Distances and pattern recognition

Diversity may be understood as a set of dissimilarities between objects. The underlying mathematical construction is the notion of distance. Knowing a set of objects, on the condition that pairwise distances can be measured, it is possible to build a Euclidan image of it as a point cloud in a space of relevant dimension. Then, diversity can be associated with the shape of the point cloud. It is still true that the reference for recognizing patterns or shapes is the human eye. One objective of our project is to narrow the gap between the story that a human eye can read, and the story that an algorithm can tell. Several directions will be explored. First, it is necessary to master dimension reduction, mainly classical algebraic tools (PCA, NGS, Isomap, eigenmaps, etc ...), and collaborate with experts in efficient methods in spectral methods. Second, a neighborhood in a point cloud naturally leads to graphs describing the neighborhood networks. There is a natural link between modular structures in distance arrays and communities on graphs. Third, points defined by DNA sequences (for example) are samples of diversity. Dimension reduction may show that they live on a given manifold. This leads to geometry (differential or Riemanian geometry). Knowing some properties of the manifold can inform us about the constraints on the space where the measured individuals live. The connection between Riemannian geometry and graphs, where weighted graphs are seen as meshes embedded in a manifold, is currently an active field of reasearch [33], [32].
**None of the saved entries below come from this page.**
(** * Space Budget Tracker: the monthly ledger and its analytics

    A shallow embedding of the ledger logic of [src/App.js] and of the
    analytics of [src/Insights.js], with the properties of the
    specification and further properties of the code stated over it.

    Conventions of the embedding.
    - A JavaScript number is a [number]: an exact rational, one of the two
      infinities, or NaN.  Rounding, overflow and the sign of zero are not
      represented.  A property therefore ties every flag, title or score to
      the numbers that the program itself computes; an equation between
      such a number and a sum of amounts holds up to rounding.
    - A JavaScript object used as a dictionary is a [gmap] with string keys;
      an object whose values are only ever [true] is a [gset] of its keys.
    - React state is one record, [State]; a handler is a function from the
      state of the render it closes over to the next state, together with
      the effects it triggers.  A functional update
      [setX(prev => ...)] is written as the function of [prev] it is.
    - A task deferred with [setTimeout] is a step of its own; the 100 ms of
      the deferral are not represented.  The limit check that the add
      handler defers is the function of the render in which the handler
      ran: it reads the state of that render, and its functional updates
      apply to the state that is current when it fires.  The body of the
      auto-populate effect is run on the state the effect closes over.
    - [Date.now()] is an argument of the handlers that read the clock.
    - Strings are sequences of bytes, compared byte by byte. *)

From Stdlib Require Import QArith Qpower Lqa Lia ZArith String Ascii List Bool.
From stdpp Require Import gmap strings list fin_maps sorting.

Local Open Scope Z_scope.

(** ** JavaScript numbers *)

Module JS.

Inductive number : Type :=
  | Num (q : Q)
  | PosInf
  | NegInf
  | NaN.

Definition Qlt_bool (a b : Q) : bool := negb (Qle_bool b a).

Definition zero : number := Num 0.

Definition isFinite (a : number) : bool :=
  match a with Num _ => true | _ => false end.

(** [-a] *)
Definition neg (a : number) : number :=
  match a with
  | Num q => Num (- q)
  | PosInf => NegInf
  | NegInf => PosInf
  | NaN => NaN
  end.

(** [a + b] *)
Definition add (a b : number) : number :=
  match a, b with
  | NaN, _ | _, NaN => NaN
  | Num x, Num y => Num (x + y)
  | PosInf, NegInf | NegInf, PosInf => NaN
  | PosInf, _ | _, PosInf => PosInf
  | NegInf, _ | _, NegInf => NegInf
  end.

(** [a - b] *)
Definition sub (a b : number) : number := add a (neg b).

(** The sign of a number that is not NaN: [Lt], [Eq] or [Gt] against 0. *)
Definition sign (a : number) : comparison :=
  match a with
  | Num q => Qcompare q 0
  | PosInf => Gt
  | NegInf => Lt
  | NaN => Eq
  end.

Definition infOfSign (c : comparison) : number :=
  match c with Gt => PosInf | Lt => NegInf | Eq => NaN end.

Definition mulSign (c d : comparison) : comparison :=
  match c, d with
  | Eq, _ | _, Eq => Eq
  | Gt, Gt | Lt, Lt => Gt
  | _, _ => Lt
  end.

(** [a * b] *)
Definition mul (a b : number) : number :=
  match a, b with
  | NaN, _ | _, NaN => NaN
  | Num x, Num y => Num (x * y)
  | _, _ => infOfSign (mulSign (sign a) (sign b))
  end.

(** [a / b]; a finite quotient by zero is an infinity of the sign of the
    dividend, [0 / 0] is NaN. *)
Definition div (a b : number) : number :=
  match a, b with
  | NaN, _ | _, NaN => NaN
  | Num x, Num y =>
      if Qeq_bool y 0 then infOfSign (sign a) else Num (x / y)
  | Num _, _ => Num 0
  | _, Num y => infOfSign (mulSign (sign a) (if Qlt_bool y 0 then Lt else Gt))
  | _, _ => NaN
  end.

(** [a < b] *)
Definition lt (a b : number) : bool :=
  match a, b with
  | NaN, _ | _, NaN => false
  | Num x, Num y => Qlt_bool x y
  | NegInf, NegInf => false
  | NegInf, _ => true
  | _, PosInf => negb (match a with PosInf => true | _ => false end)
  | _, _ => false
  end.

(** [a > b] *)
Definition gt (a b : number) : bool := lt b a.

(** [a === b] on numbers *)
Definition strictEq (a b : number) : bool :=
  match a, b with
  | Num x, Num y => Qeq_bool x y
  | PosInf, PosInf | NegInf, NegInf => true
  | _, _ => false
  end.

(** [a <= b] *)
Definition le (a b : number) : bool := lt a b || strictEq a b.

(** [a >= b] *)
Definition ge (a b : number) : bool := le b a.

(** ToBoolean on a number: [0] and NaN are falsy. *)
Definition truthy (a : number) : bool :=
  match a with
  | Num q => negb (Qeq_bool q 0)
  | NaN => false
  | _ => true
  end.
To resolve these objectives computationally will require investment in research directions in computational geometry (such as convex hulls of high-dimension sets of points), on circumventing the curse of dimensionality, and on linking distance geometry with convex optimization procedures through matrix completion. None of these questions is trivial: most recent work has focused on two or three dimensions, for example for image analysis or for reconstruction of protein conformation from local distances between atoms. The methodological goal is to extend these approaches to higher dimension spaces.